“Health systems, particularly in poorer countries, need to adapt to meet the chronic care needs of older people as the shift to aging populations gathers pace in low- and middle-income countries, the World Health Organization (WHO) said” Wednesday in a briefing paper to mark World Health Day, observed on Saturday, the Guardian reports. The agency “points out that developing countries will have less time than wealthy nations to adapt to the challenges of an aging population — generally defined as people over 60,” the news service writes, adding, “By 2050, 80 percent of older people will live in low- and middle-income countries.”

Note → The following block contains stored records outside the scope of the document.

Lemma import_row_from fuel md r nCol k p p' k' tr :
  import_row w db fuel md r nCol k p = Ok (p', k', tr) ->
  same_setup p p' /\ nLine p <= nLine p'
  /\ Forall (diag_from (zFile p) (nLine p)) tr.
Proof.
  intros H.
  assert (Hev : Forall (diag_from (zFile p) (nLine p)) tr).
  { apply import_row_events in H. eapply Forall_impl; [exact H|].
    intros e. apply row_event_from. }
  split; [|split; [|exact Hev]]; unfold import_row in H;
    apply rbind_ok in H as ([[i1 p1] tr1] & Hrc & H);
    apply read_columns_events in Hrc as (Hs1 & Hl1 & _); try lia;
    apply rbind_ok in H as ([[i2 p2] tr2] & Hdr & H);
    (assert (Hmid : same_setup p p2 /\ nLine p <= nLine p2);
     [destruct (cTerm p1 =? cColSep p1);
      [apply rbind_ok in Hdr as ([[i3 p3] tr3] & Hd & Hdr);
       apply (drain_events w r (nLine p1)) in Hd as (Hs3 & Hl3 & _);
       [|lia]; inv_ok;
       split; [eapply same_setup_trans; eauto|lia]
      |inv_ok; auto]|]);
    destruct (i2 >=? nCol); inv_ok; tauto.
Qed.

Lemma row_loop_from md r nCol : forall fuel k p tr p' tr',
  row_loop w db fuel md r nCol k p tr = Ok (p', tr') ->
  exists rows, tr' = tr ++ rows
               /\ Forall (diag_from (zFile p) (nLine p)) rows.
Proof.
  induction fuel as [|fuel IH]; intros k p tr p' tr' H;
    cbn [row_loop] in H; [discriminate|].
  apply rbind_ok in H as ([[p1 k1] d] & Hr & H).
  apply import_row_from in Hr as ((Ef & _) & Hl & Hd).
  destruct (negb (cTerm p1 =? EOF)); [|inv_ok; eauto].
  apply IH in H as (rows & -> & Hrows). exists (d ++ rows).
  rewrite app_assoc. split; [reflexivity|]. apply Forall_app.
  split; [exact Hd|]. eapply Forall_impl; [exact Hrows|].
  intros e. rewrite Ef. apply diag_from_le. exact Hl.
Qed.

Lemma import_stream_from fuel md rd c sCtx status tr :
  import_stream w db fuel md rd c sCtx = Ok (status, tr) ->
  Forall (diag_from (zFile sCtx) (nLine sCtx)) tr.
Proof.
  unfold import_stream. intros H.
  destruct (negb (mprintf_ok w)); [inv_ok; repeat constructor|].
  apply rbind_ok in H as (p & Hap & H). cbn [app] in H.
  apply append_frame in Hap as (Ef & _ & _ & _ & El & _).
  rewrite <- Ef, <- El.
  apply rbind_ok in H as ([[[stop rc] p1] tr1] & Hres & H).
  assert (Hpre : Forall (diag_from (zFile p) (nLine p)) tr1
                 /\ zFile p1 = zFile p /\ nLine p <= nLine p1).
  { unfold resolve_table in Hres.
    destruct (negb (select_rc db =? 0) && no_such_table db).
    - apply rbind_ok in Hres as ([[p2 cols] tr2] & Hh & Hres).
      apply read_header_from in Hh as ((Ef2 & _) & Hl2 & dh & -> & Hdh).
      assert (Hall : forall t, Forall (diag_from (zFile p) (nLine p)) t ->
                Forall (diag_from (zFile p) (nLine p))
                  (([PrepareSelect; Alloc] ++ dh) ++ t)).
      { intros t Ht. repeat (apply Forall_app; split); auto.
        repeat constructor. }
      destruct cols as [|col cols];
        [|destruct (negb (create_rc db (col :: cols) =? 0))]; inv_ok;
        (split; [|auto]); rewrite <- ?app_assoc;
        repeat (apply Hall || (apply Forall_app; split));
        repeat constructor.
    - inv_ok. split; [repeat constructor|split; [reflexivity|lia]]. }
  destruct Hpre as (Hpre & Ef1 & Hl1).
  destruct stop; [inv_ok; exact Hpre|].
  destruct (negb (rc =? 0)).
  { inv_ok. apply Forall_app. split; [exact Hpre|repeat constructor]. }
  destruct (Z.of_nat (column_count db) =? 0).
  { inv_ok. apply Forall_app. split; [exact Hpre|repeat constructor]. }
  destruct (negb (malloc_ok w)).
  { inv_ok. repeat (apply Forall_app; split); auto; repeat constructor. }
  destruct (negb (insert_rc db =? 0)).
  { inv_ok. repeat (apply Forall_app; split); auto; repeat constructor. }
  apply rbind_ok in H as ([p2 tr2] & Hloop & H).
  apply row_loop_from in Hloop as (rows & -> & Hrows).
  assert (Hrows' : Forall (diag_from (zFile p) (nLine p)) rows).
  { eapply Forall_impl; [exact Hrows|]. intros e. rewrite Ef1.
    apply diag_from_le. exact Hl1. }
  inv_ok. destruct (autocommit db);
    repeat (apply Forall_app; split); auto; repeat constructor.
Qed.

End DiagnosticsOfImport.

(** * Further properties of the loader *)

(** X11.  For a row that yields as many fields as the table has columns, the
    loader binds the fields to the columns 1 ..  [nCol] in order and steps
    the insert; it prints no diagnostic of its own, unless the reset of the
    insert reports a failure. *)
Theorem exact_row_inserted (w : World) (db : Db) (r : reader)
    (fuel : nat) (nCol : Z) (k : nat) (p : ImportCtx)
    (rs : list (option (list Z) * list event)) (p' : ImportCtx) :
  row_reads w r p rs p' ->
  first_value rs <> None ->
  Z.of_nat (length rs) = nCol ->
  (length rs <= fuel)%nat ->
  import_row w db fuel MODE_Csv r nCol k p
  = Ok (p', S k,
        bind_events 0 rs
        ++ insert_events (zFile p) (nLine p) (reset_rc db k)).
Proof.
  intros Hr Hv Hlen Hfuel.
  assert (Hpos : (0 < length rs)%nat) by (destruct Hr; simpl; lia).
  rewrite (import_row_reads w db r fuel nCol k p rs p') by (auto; lia).
  unfold row_events. cbv zeta.
  destruct (Z.ltb_spec (Z.of_nat (length rs)) nCol); [lia|].
  destruct (Z.eqb_spec (Z.of_nat (length rs)) nCol); [|lia].
  reflexivity.
Qed.

(** The row a,b against a table of two columns. *)
Lemma exact_row_inserted_witness :
  exists p',
    import_row (example_world []) (example_db 2 false) 2 MODE_Csv CsvReader
      2 0 (example_ctx [97; 44; 98; 10])
    = Ok (p', 1%nat,
          [BindText 1 (Some [97]); BindText 2 (Some [98]);
           StepStmt; ResetStmt]).
Proof.
  eexists.
  apply (exact_row_inserted (example_world []) (example_db 2 false)
           CsvReader 2 2 0 (example_ctx [97; 44; 98; 10])
           [(Some [97], []); (Some [98], [])]).
  - eapply row_reads_more; [vm_compute; reflexivity | reflexivity |].
    eapply row_reads_last; [vm_compute; reflexivity | vm_compute; discriminate].
  - discriminate.
  - reflexivity.
  - vm_compute. lia.
Defined.

(** X12.  A row that ends with a column separator has an empty last field.
    When the row separator follows, the field is read as the empty string
    and bound as such; when the stream ends there, the read returns the null
    pointer and the column is bound to NULL. *)
Theorem empty_last_field (w : World) (db : Db) (fuel : nat) (k : nat)
    (p : ImportCtx) (fds : list field) (e : row_end) (rest : list Z) :
  (forall size, realloc_ok w size = true) ->
  allocated p ->
  wf_seps (cColSep p) (cRowSep p) ->
  Forall (wf_field (cColSep p) (cRowSep p)) fds ->
  fds <> [] ->
  (e = EndStream -> rest = []) ->
  inp p = encode_row (cColSep p) fds
          ++ cColSep p :: end_bytes (cRowSep p) e ++ rest ->
  (length fds < fuel)%nat ->
  exists p',
    import_row w db fuel MODE_Csv CsvReader (Z.of_nat (length fds) + 1) k p
    = Ok (p', S k,
          bind_events 0 (map (fun fd => silent (Some (text fd))) fds)
          ++ [BindText (Z.of_nat (length fds) + 1)
                (match e with EndStream => None | _ => Some [] end)]
          ++ insert_events (zFile p) (nLine p) (reset_rc db k))
    /\ inp p' = rest.
Proof.
  intros Hg Ha Hw Hf Hne He Hi.
  pose proof Hw as (Hcr & Hcq & Hrq & Hcc & Hrc & Hce & Hre).
  intros Hfuel.
  destruct (wf_row_reads w Hg (fds ++ [Bare []]) p e rest)
    as (p' & Hr & Hi' & _);
    [destruct fds; discriminate | exact Ha | exact Hw
    | apply Forall_app; split; [exact Hf|];
      repeat constructor; simpl; discriminate
    | exact He
    | rewrite encode_row_snoc by exact Hne; rewrite <- app_assoc; exact Hi |].
  exists p'. split; [|exact Hi'].
  rewrite row_values_snoc in Hr by exact Hne.
  rewrite (import_row_reads w db CsvReader fuel _ k p _ p' Hr).
  - unfold row_events. cbv zeta.
    rewrite !length_map, length_app, length_map. cbn [length].
    destruct (Z.ltb_spec (Z.of_nat (length fds + 1))
                         (Z.of_nat (length fds) + 1)); [lia|].
    destruct (Z.eqb_spec (Z.of_nat (length fds + 1))
                         (Z.of_nat (length fds) + 1)); [|lia].
    rewrite map_app, bind_events_app, map_map, length_map, <- app_assoc.
    do 2 f_equal. cbn [map silent bind_events app]. do 2 f_equal.
    destruct e; cbn [field_value bare_value end_term];
      rewrite ?(proj2 (Z.eqb_neq (cRowSep p) EOF)) by exact Hre; reflexivity.
  - destruct fds as [|fd fds]; [contradiction|]. discriminate.
  - lia.
  - lia.
  - rewrite !length_map, length_app, length_map. cbn [length]. lia.
Qed.

(** The rows 1,2, -- with the comma at the end -- before a line feed and
    before the end of the stream, against a table of three columns. *)
Lemma empty_last_field_witness :
  (exists p',
     import_row (example_world []) (example_db 3 false) 3 MODE_Csv CsvReader
       3 0 (example_ctx [49; 44; 50; 44; 10; 120])
     = Ok (p', 1%nat,
           [BindText 1 (Some [49]); BindText 2 (Some [50]);
            BindText 3 (Some []); StepStmt; ResetStmt])
     /\ inp p' = [120])
  /\ (exists p',
        import_row (example_world []) (example_db 3 false) 3 MODE_Csv
          CsvReader 3 0 (example_ctx [49; 44; 50; 44])
        = Ok (p', 1%nat,
              [BindText 1 (Some [49]); BindText 2 (Some [50]);
               BindText 3 None; StepStmt; ResetStmt])
        /\ inp p' = []).
Proof.
  split.
  - apply (empty_last_field (example_world []) (example_db 3 false) 3 0
             (example_ctx [49; 44; 50; 44; 10; 120])
             [Bare [49]; Bare [50]] EndRowSep [120]);
      example_hyps; try discriminate; simpl; lia.
  - apply (empty_last_field (example_world []) (example_db 3 false) 3 0
             (example_ctx [49; 44; 50; 44])
             [Bare [49]; Bare [50]] EndStream []);
      example_hyps; try discriminate; simpl; lia.
Defined.

(** X13.  Over a file of well-formed rows, each ended by the row separator
    (alone or behind a carriage return) and the last one possibly by the end
    of the stream, the row loop does for each row in turn what it does for a
    row of its number of fields -- too few, as many as columns, too many --
    with the line on which the row begins in its diagnostics, and then ends:
    an end of the stream behind the last row separator gives no further row. *)
Theorem rows_of_file_loaded (w : World) (db : Db) (fuel : nat) (nCol : Z)
    (k : nat) (p : ImportCtx) (rows : list (list field * row_end)) :
  (forall size, realloc_ok w size = true) ->
  allocated p ->
  wf_seps (cColSep p) (cRowSep p) ->
  wf_rows (cColSep p) (cRowSep p) rows ->
  0 < nCol ->
  inp p = encode_rows (cColSep p) (cRowSep p) rows ->
  Z.of_nat (length (inp p)) + nCol < Z.of_nat fuel ->
  exists p',
    row_loop w db fuel MODE_Csv CsvReader nCol k p []
    = Ok (p', file_events db (zFile p) (cColSep p) (cRowSep p) nCol
                k (nLine p) rows)
    /\ inp p' = [] /\ cTerm p' = EOF.
Proof.
  intros Hg Ha Hw Hrows Hn Hi Hf.
  destruct (row_loop_file w db Hg nCol rows fuel k p [] Ha Hw Hrows Hn Hi Hf)
    as (p' & Hl & He). exists p'. split; [exact Hl|exact He].
Qed.
(** * gut-sync: the session of [gut/shell.py]

    A shallow embedding of the functions of [src/gut/shell.py] that the
    program runs or exports: the tail-hash query, the destination guard,
    [init_context], [SyncContext.make_conn] and [SyncContext.make], the
    parsing of the [remote] argument in [main_coroutine], and [sync] up
    to the [return] of line 202, which ends it. The statements of [sync]
    after that [return] are never run and are not embedded. *)

From Stdlib Require Import String Ascii List Bool ZArith.
From stdpp Require Import base option list strings.

Local Open Scope string_scope.
Local Open Scope Z_scope.
Local Open Scope list_scope.

(** * Part I: the embedding *)

(** ** Python string operations used by [shell.py] *)

Module PyStr.

(** [str.isspace] on the ASCII range: TAB, LF, VT, FF, CR, the four
    separators FS..US, and the blank. *)
Definition is_space (c : ascii) : bool :=
  let n := nat_of_ascii c in
  ((9 <=? n)%nat && (n <=? 13)%nat) || ((28 <=? n)%nat && (n <=? 32)%nat).

Fixpoint lstrip (s : string) : string :=
  match s with
  | EmptyString => EmptyString
  | String c s' => if is_space c then lstrip s' else s
  end.

Fixpoint rstrip (s : string) : string :=
  match s with
  | EmptyString => EmptyString
  | String c s' =>
      match rstrip s' with
      | EmptyString => if is_space c then EmptyString else String c EmptyString
      | r => String c r
      end
  end.

(** [s.strip()] *)
Definition strip (s : string) : string := rstrip (lstrip s).

(** [s.rpartition(sep)] for a one-character separator: the part before
    the last separator, the separator, the part after it; when the
    separator does not occur, two empty strings and [s]. *)
Fixpoint rpartition (sep : ascii) (s : string) : string * string * string :=
  match s with
  | EmptyString => (EmptyString, EmptyString, EmptyString)
  | String c s' =>
      match rpartition sep s' with
      | (h, EmptyString, t) =>
          if Ascii.eqb c sep then (EmptyString, String sep EmptyString, t)
          else (EmptyString, EmptyString, String c t)
      | (h, m, t) => (String c h, m, t)
      end
  end.

End PyStr.

(** ** Nodes, backend operations and the effect monad *)

(** A machine of [plumbum] after [init_context]: the attributes that
    [get_tail_hash] and [assert_folder_empty] read of their [context],
    and that name the machine in a call. *)
Record Context := mkContext {
  _name_ansi : string;
  _sync_path : string;
  _is_windows : bool
}.

(** What [path.exists()], [path.isdir()] and [path.list()] observe. *)
Inductive PathState :=
| Absent
| NotADir
| Dir (entries : list string).

Definition path_exists (st : PathState) : bool :=
  match st with Absent => false | _ => true end.
Definition path_isdir (st : PathState) : bool :=
  match st with Dir _ => true | _ => false end.
Definition path_list (st : PathState) : list string :=
  match st with Dir es => es | _ => [] end.

(** The calls that the text of [shell.py] makes into [gut_cmd], [util],
    the file system and the terminal. A run is recorded as the list of
    the calls it made, in the order it made them. *)
Inductive Op :=
| MakeContext (context : Context)
| RunCommand (context : Context) (command : string)
| EnsureBuild (context : Context)
| StartSshTunnel (bind_port connect_port monitor_port : Z)
| WatchForChanges (context : Context) (path system : string)
| Daemon (context : Context) (path : string) (tail_hash : option string) (bind_port : Z)
| Init (context : Context) (path : string)
| EnsureInitialCommit (context : Context) (path : string)
| SetupOrigin (context : Context) (path : string) (tail_hash : option string) (connect_port : Z)
| Pull (context : Context) (path : string)
| Commit (context : Context) (path prefix : string) (update_untracked : bool)
| RevList (context : Context) (path : string)
| MarkerProbe (context : Context) (path : string)
| PathProbe (context : Context) (path : string)
| Sleep (seconds : Z)
| StatusOut (msg : string)
| PrintExc
| Shutdown.

Inductive Exn :=
| ProcessExecutionError
| SystemExit
| ValueError
| OtherError (name : string).

Inductive Res (A : Type) :=
| Ok (a : A)
| Raise (e : Exn).
Arguments Ok {A} a.
Arguments Raise {A} e.

Abbreviation Log := (list Op).

(** The world outside [shell.py]: the [gut_cmd], [util] and file system
    calls answer as a function of everything done so far. *)
Record Backend := mkBackend {
  exec : Log -> Op -> Res unit;
  exec_commit : Log -> Context -> string -> string -> bool -> Res bool;
  rev_list : Log -> Context -> string -> Z * string;
  has_marker : Log -> Context -> string -> bool;
  path_state : Log -> Context -> string -> PathState
}.

(** A computation reads the history of the calls made before it, and
    returns a value or raises, together with the calls it made itself, in
    order. *)
Definition M (A : Type) : Type := Log -> Res A * Log.

Definition ret {A} (a : A) : M A := fun _ => (Ok a, []).
Definition raise {A} (e : Exn) : M A := fun _ => (Raise e, []).
Definition bind {A B} (m : M A) (k : A -> M B) : M B :=
  fun history =>
    match m history with
    | (Ok a, trace) =>
        let '(r, trace') := k a (history ++ trace) in (r, trace ++ trace')
    | (Raise e, trace) => (Raise e, trace)
    end.

Global Instance M_ret : MRet M := @ret.
Global Instance M_bind : MBind M := fun A B k m => bind m k.

Definition emit (op : Op) : M unit := fun _ => (Ok tt, [op]).

Definition nl : string := String "010"%char EmptyString.

(** Python truth value of a [str]-or-[None]. *)
Definition truthy (h : option string) : bool :=
  match h with
  | Some (String _ _) => true
  | _ => false
  end.

Section Calls.

Variable be : Backend.

(** The rendering of [context.path(p)] in a message; it lives outside
    [shell.py]. *)
Variable path_str : Context -> string -> string.

(** A call into [gut_cmd] or [util] that returns nothing of interest. *)
Definition call (op : Op) : M unit :=
  fun history => (exec be history op, [op]).

(** [(path / '.gut').exists()] *)
Definition probe_marker (context : Context) (sync_path : string) : M bool :=
  fun history =>
    (Ok (has_marker be history context sync_path), [MarkerProbe context sync_path]).

(** [gut(context)['rev-list', '--max-parents=0', 'HEAD'](retcode=None)]:
    the standard output, whatever the exit code. *)
Definition query_rev_list (context : Context) (sync_path : string) : M string :=
  fun history =>
    (Ok (rev_list be history context sync_path).2, [RevList context sync_path]).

Non Communicable Disease/Chronic Disease
The Institute of Medicine of the National Academies (IOM) on Monday released a summary of a workshop, titled “Country-Level Decision Making for Control of Chronic Diseases.” As part of a series of follow-up activities to the IOM’s 2010 report, “Promoting Cardiovascular Health in the Developing World,” the workshop “aimed to identify what is needed to create tools for country-led planning of effective, efficient, and equitable provision of programs to prevent and reduce the burden of chronic diseases,” according to its website (4/2).
“The ruling this week by Australia’s high court to uphold its government’s right to introduce ‘plain packaging’ for tobacco products is a landmark event for global health,” John Seffrin, CEO of the American Cancer Society, writes in this Health-e opinion piece. “As the chief executive officer of the American Cancer Society, I am grateful for this ruling on plain packaging, as it will undoubtedly reduce the cancer burden in Australia,” he continues. “However, the significance of this Australia ruling extends to countries around the world and the global health community,” he adds, noting, “The reason tobacco companies have fought vociferously against plain packaging is because they know this will have a major impact in not only decreasing the number of new consumers who may become addicted, but also because other countries may follow Australia’s lead.”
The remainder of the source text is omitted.